Chapter

Spatial Coherence for Visual Motion Analysis

Volume 3667 of the series Lecture Notes in Computer Science pp 91-103

Local Descriptors for Spatio-temporal Recognition

  • Ivan LaptevAffiliated withComputational Vision and Active Perception Laboratory (CVAP), Dept. of Numerical Analysis and Computing Science, KTH
  • , Tony LindebergAffiliated withComputational Vision and Active Perception Laboratory (CVAP), Dept. of Numerical Analysis and Computing Science, KTH

Abstract

This paper presents and investigates a set of local space-time descriptors for representing and recognizing motion patterns in video. Following the idea of local features in the spatial domain, we use the notion of space-time interest points and represent video data in terms of local space-time events.
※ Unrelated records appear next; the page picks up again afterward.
Lemma marginalCounts_Ok snapshot key m :
  marginalCounts snapshot key = Ok m -> Forall valid_outcome (criterion_outcomes snapshot key) ->
  (forall v, countForVerdict m v = verdict_sum v (criterion_outcomes snapshot key)) /\
  counts_total m = outcome_sum (criterion_outcomes snapshot key) /\ ComparisonVerdictCountsSchema m = true.
Proof.
  destruct (aggregateCounts_sums snapshot key) as [Hv Ht]. unfold marginalCounts. intros Hm Hvalid.
  assert (E : m = aggregateCounts snapshot key /\ counts_total m <= MAX_SAFE_INTEGER).
  { repeat match goal with
    | H : (_ ≫= _) = Ok _ |- _ => apply bind_Ok in H as (? & [? ->]%checkedCount_Ok & H)
    end. injection Hm as <-. split; [by destruct (aggregateCounts snapshot key)|done]. }
  destruct E as [-> Hmax]. split_and!; [done|done|].
  apply counts_accepted; [|rewrite Ht, <- verdict_sum_total by done; by apply total_ext|done].
  intros v. rewrite Hv. apply sum_by_nonneg. intros o Ho. rewrite Forall_forall in Hvalid.
  apply (verdict_counts_facts (outcome_counts o)), Hvalid, Ho.
Qed.

Lemma marginalCounts_runs snapshot key :
  (exists m, marginalCounts snapshot key = Ok m) \/ marginalCounts snapshot key = Throw RangeError.
Proof.
  unfold marginalCounts, checkedCount.
  repeat match goal with |- context [MAX_SAFE_INTEGER <? ?x] => destruct (MAX_SAFE_INTEGER <? x); [by right|simpl] end.
  left. by eexists.
Qed.

Lemma criterion_outcomes_valid snapshot key :
  (forall f, f ∈ evidence_fixtures snapshot -> fixture_contract f) ->
  Forall valid_outcome (criterion_outcomes snapshot key).
Proof.
  intros Hf. apply Forall_forall. intros o (l & Ho & (f & -> & Hin)%list_elem_of_fmap)%list_elem_of_join.
  exact (proj1 (Forall_forall _ _) (outcomes_valid f key (Hf f Hin)) o Ho).
Qed.
(* ===== verification/Samples.v ===== *)
(** * Concrete jobs

    One plan, its definitions, and an interleaving of two workers on one job:
    the concrete inputs on which the properties are instantiated.  Everything
    here evaluates. *)

From S2P Require Import Prelude Errors Primitives Identity ExactArithmetic ReplayPlan ReplayJob.
From S2P Require Import ReplayJobState ReplayJobStateProofs ReplayRetry ReplayAccounting.
From S2P Require Import ReplayBudget ReplayJobSnapshot ReplayJobOutbox MemoryReplayJobRepository.
From S2P Require Import MemoryReplayJobProofs ReplayRepositorySystem ReplayJobControl.
From stdpp Require Import gmap relations.
From Stdlib Require Import Ascii.
#[local] Open Scope Z_scope.

Definition sha (c : ascii) : string := String.string_of_list_ascii (replicate 64 c).

(** ** A plan *)

Definition sample_scope : EvidenceScope := {|
  environmentId := "env_prod"; projectId := "proj_api"; tenantId := "tenant_one"
|}.

Definition other_scope : EvidenceScope := {|
  environmentId := "env_prod"; projectId := "proj_api"; tenantId := "tenant_two"
|}.

Definition sample_protocol : WorkerProtocolReference := {|
  protocol_name := "proofstack.worker"; protocol_version := "1.0.0"
|}.

Definition sample_target : TargetReleaseReference := {|
  target_definitionSha256 := sha "a";
  target_targetAdapter := {| adapter_name := "node-process"; adapter_protocolVersion := "1";
                             adapter_version := "2.1.0" |};
  target_targetId := "target_api";
  target_targetReleaseId := "release_7";
  target_workerProtocol := sample_protocol
|}.

Definition sample_invocation : RecordedBoundaryReplayInvocationDefinition := {|
  invocation_fixture := {| fixture_definitionSha256 := sha "b"; fixture_fixtureId := "fixture_one";
                           fixture_fixtureVersionId := "fixture_one_v1" |};
  invocation_invocationId := "invocation_one";
  invocation_runtime := {| profile_clock_instant := 1000; profile_locale := "en-GB";
                           profile_random_seedHex := sha "0"; profile_timeZone := "Europe/London" |};
  invocation_targetAdapter := {| invocation_adapter_name := "node-process";
                                 invocation_adapter_version := "2.1.0" |}
|}.

Definition every {T} (value : T) : PerDimension T := mapDimensions (fun _ => value).

Definition sample_budget : ReplayBudget := every {|
  budget_limit := 1000000; budget_measurement := measured
|}.

Definition sample_policy : ReplayRetryPolicy := {|
  policy_automatic := true;
  policy_backoff := backoff_exponential 100 1000 2;
  policy_idempotencyRequirement := no_external_effect;
  policy_maxAttempts := 3;
  policy_perAttemptTimeoutMilliseconds := 60000;
  policy_retryableErrors := [retry_target_process_interrupted; retry_target_temporary_failure];
  policy_totalDeadlineMilliseconds := 600000
|}.

Definition sample_runtime : ReplayRuntimeProfileReference := {|
  runtime_definitionSha256 := sha "c"; runtime_family := "node"; runtime_id := "runtime_node";
  runtime_version := "22.0.0"
|}.

Definition sample_isolation : ReplayIsolationProfileReference := {|
  isolation_definitionSha256 := sha "d"; isolation_id := "isolation_default";
  isolation_kind := container; isolation_version := "1.0.0"
|}.

Definition sample_plan : ReplayPlan := {|
  plan_boundaries := [RecordedBoundary {|
    recorded_boundaryId := "boundary_search"; recorded_invocation := sample_invocation;
    recorded_invocationDefinitionSha256 := sha "e"; recorded_kind := tool |}];
  plan_budget := sample_budget;
  plan_createdAt := 500;
  plan_createdByPrincipalId := "user_alice";
  plan_dataset := {| dataset_datasetId := "dataset_one"; dataset_datasetVersionId := "dataset_one_v1";
                     dataset_definitionSha256 := sha "f" |};
  plan_definitionSha256 := sha "1";
  plan_isolationProfile := sample_isolation;
  plan_planId := "plan_nightly";
  plan_planVersionId := "plan_nightly_v1";
  plan_retryPolicy := sample_policy;
  plan_runtimeProfile := sample_runtime;
  plan_scope := sample_scope;
  plan_targetRelease := sample_target;
  plan_workerProtocol := sample_protocol
|}.

Example sample_plan_valid : ReplayPlanSchema sample_plan = true.
Proof. vm_compute. reflexivity. Qed.

Definition sample_reference : ReplayPlanJobReference := {|
  ref_definitionSha256 := sha "1"; ref_planId := "plan_nightly"; ref_planVersionId := "plan_nightly_v1"
|}.

(** A repository that holds this plan and its release, in its scope. *)
#[export] Instance sample_definitions : ReplayDefinitionRepository := {|
  findReplayPlan := fun scope id =>
    if sameScope scope sample_scope && (id === "plan_nightly_v1")%string then Some sample_plan else None;
  findTargetRelease := fun scope id =>
    if sameScope scope sample_scope && (id === "release_7")%string then Some {|
      release_definitionSha256 := sha "a"; release_scope := sample_scope;
      release_targetAdapter := target_targetAdapter sample_target; release_targetId := "target_api";
      release_targetReleaseId := "release_7"; release_workerProtocol := sample_protocol |}
    else None
|}.

(** ** Commands *)

Definition create_command : CreateReplayJobCommand := {|
  createc_createdByPrincipalId := "user_alice"; createc_jobId := "job_one";
  createc_plan := sample_reference; createc_scope := sample_scope
|}.

Definition claim_command (attempt lease worker : string) : ClaimDurableReplayJobCommand := {|
  claimc_attemptId := attempt; claimc_jobId := "job_one"; claimc_leaseDurationMilliseconds := 5000;
  claimc_leaseId := lease; claimc_scope := sample_scope; claimc_workerBuildSha256 := sha "2";
  claimc_workerId := worker; claimc_workerProtocol := sample_protocol
|}.

(** The fences of the two workers: the second claims after the first's lease
    has expired. *)
Definition first_fence : ReplayWorkerMutationFence := {|
  fence_attemptId := "attempt_one"; fence_fencingToken := 1; fence_jobId := "job_one";
  fence_leaseId := "lease_one"; fence_recoveryEpoch := 0; fence_workerId := "worker_one"
|}.

Definition second_fence : ReplayWorkerMutationFence := {|
  fence_attemptId := "attempt_two"; fence_fencingToken := 2; fence_jobId := "job_one";
  fence_leaseId := "lease_two"; fence_recoveryEpoch := 0; fence_workerId := "worker_two"
|}.

Definition heartbeat_command (fence : ReplayWorkerMutationFence) : HeartbeatDurableReplayJobCommand := {|
  heartbeatc_leaseDurationMilliseconds := 4000; heartbeatc_scope := sample_scope;
  heartbeatc_workerFence := fence
|}.

Definition reserve_command (fence : ReplayWorkerMutationFence) : ReserveDurableReplayBudgetCommand := {|
  reservec_requested := every 100; reservec_reservationId := "reservation_one";
  reservec_scope := sample_scope; reservec_work := boundary_call "boundary_search" tool;
  reservec_workerFence := fence
|}.

(** Every dimension is measured but one, whose usage the provider did not report. *)
Definition sample_usage : ReplayUsageMeasurements := {|
  at_concurrentInteractions := usage_observed 1 usage_measured;
  at_elapsedMilliseconds := usage_observed 40 usage_measured;
  at_emittedArtifactBytes := usage_observed 0 usage_measured;
  at_inputTokens := usage_observed 140 usage_measured;
  at_jobAttempts := usage_observed 1 usage_measured;
  at_modelRequests := usage_observed 0 usage_measured;
  at_outputTokens := usage_observed 20 usage_measured;
  at_providerCostMicrounits := usage_unavailable provider_did_not_report;
  at_retrievedBytes := usage_observed 100 usage_measured;
  at_toolCalls := usage_observed 1 usage_measured
|}.

Definition reconcile_command (fence : ReplayWorkerMutationFence) : ReconcileDurableReplayBudgetCommand := {|
  reconcilec_reconciliationId := "reconciliation_one"; reconcilec_reservationId := "reservation_one";
  reconcilec_scope := sample_scope; reconcilec_usage := sample_usage; reconcilec_workerFence := fence
|}.

Definition cancel_command : RequestDurableReplayCancellationCommand := {|
  cancelc_input := {| request_cancellationId := "cancellation_one";
                      request_reason := text_of "No longer needed";
                      request_reasonCode := operator_request |};
  cancelc_jobId := "job_one"; cancelc_requestedByPrincipalId := "user_alice";
  cancelc_scope := sample_scope
|}.

Definition acknowledge_command (id : string) (fence : ReplayWorkerMutationFence) :
    AcknowledgeDurableReplayCancellationCommand := {|
  ackc_acknowledgementId := id; ackc_action := stop_requested; ackc_scope := sample_scope;
  ackc_workerFence := fence
|}.

Definition complete_command (fence : ReplayWorkerMutationFence) : CompleteDurableReplayJobCommand := {|
  completec_code := cancellation_committed;
  completec_error := Some {|
    error_code := error_cancelled;
    error_detailsSha256 := None;
    error_effect := {| effectCertainty := no_effect; effectRetrySafety := None |};
    error_message := text_of "Stopped on request" |};
  completec_result := None; completec_scope := sample_scope; completec_status := cancelled;
  completec_workerFence := fence
|}.

(** ** An interleaving

    Both workers look the plan up before either claims.  The first claims,
    reserves and reconciles, and loses its lease at 7000; the second claims at
    8000, and stops when the job is cancelled. *)

Definition look (request : Request) : Event := EventLookup sample_definitions request.
Definition call_now (request : Request) (now : timestamp) : list Event :=
  [look request; EventCommit 0 now].

Definition claimed_events : list Event :=
  call_now (CreateRequest create_command) 1000 ++
  [look (ClaimRequest (claim_command "attempt_one" "lease_one" "worker_one"));
   look (ClaimRequest (claim_command "attempt_two" "lease_two" "worker_two"));
   EventCommit 0 2000].

(** The second worker's claim is still pending. *)
Definition pending_events : list Event :=
  claimed_events ++
  [look (HeartbeatRequest (heartbeat_command first_fence)); EventCommit 1 3000;
   look (ReserveRequest (reserve_command first_fence)); EventCommit 1 3100;
   look (ReconcileRequest (reconcile_command first_fence)); EventCommit 1 3200].

Definition superseded_events : list Event := pending_events ++ [EventCommit 0 8000].

Definition cancelled_events : list Event :=
  superseded_events ++
  call_now (CancelRequest cancel_command) 8500 ++
  call_now (AcknowledgeRequest (acknowledge_command "ack_one" second_fence)) 8600.

Definition ended_events : list Event :=
  cancelled_events ++ call_now (CompleteRequest (complete_command second_fence)) 9000.

Definition system_after (events : list Event) : System :=
  default (initial 0) (system_run (initial 0) events).

Definition job_after (events : list Event) : option StoredReplayJob :=
  find_stored (sys_memory (system_after events)) "tenant_one" "job_one".

Definition runs (events : list Event) : bool := defined (system_run (initial 0) events).

Lemma system_after_reachable events : runs events = true -> reachable (system_after events).
Proof.
  intros Hr. exists 0. apply (system_run_steps events). unfold system_after, runs in *.
  by destruct (system_run _ _).
Qed.

Lemma memory_after_valid events : runs events = true ->
  memory_valid (sys_clock (system_after events)) (sys_memory (system_after events)).
Proof. intros Hr. by apply reachable_valid, system_after_reachable. Qed.

Lemma system_after_more events more : runs (events ++ more) = true ->
  rtc system_step (system_after events) (system_after (events ++ more)).
Proof.
  unfold runs, system_after. intros Hr.
  assert (Happ : forall l s, system_run s (l ++ more) = s' ← system_run s l; system_run s' more).
  { induction l as [|e l IH]; intros s; [done|]. simpl. unfold mbind, option_bind.
    destruct (system_exec s e); [apply IH|done]. }
  rewrite Happ in *. destruct (system_run _ events) as [s|]; [|done]. simpl in *.
  destruct (system_run s more) as [s'|] eqn:Hm; [|done]. by apply (system_run_steps more).
Qed.

Example ended_runs : runs ended_events = true.
Proof. vm_compute. reflexivity. Qed.

Example ended_status :
  (fun x => (job_status (stored_job x), length (stored_attempts x))) <$> job_after ended_events
  = Some (ended cancelled, 2%nat).
Proof. vm_compute. reflexivity. Qed.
To describe such events, we define several types of image descriptors over local spatio-temporal neighborhoods and evaluate these descriptors in the context of recognizing human activities. In particular, we compare motion representations in terms of spatio-temporal jets, position dependent histograms, position independent histograms, and principal component analysis computed for either spatio-temporal gradients or optic flow. An experimental evaluation on a video database with human actions shows that high classification performance can be achieved, and that there is a clear advantage of using local position dependent histograms, consistent with previously reported findings regarding spatial recognition.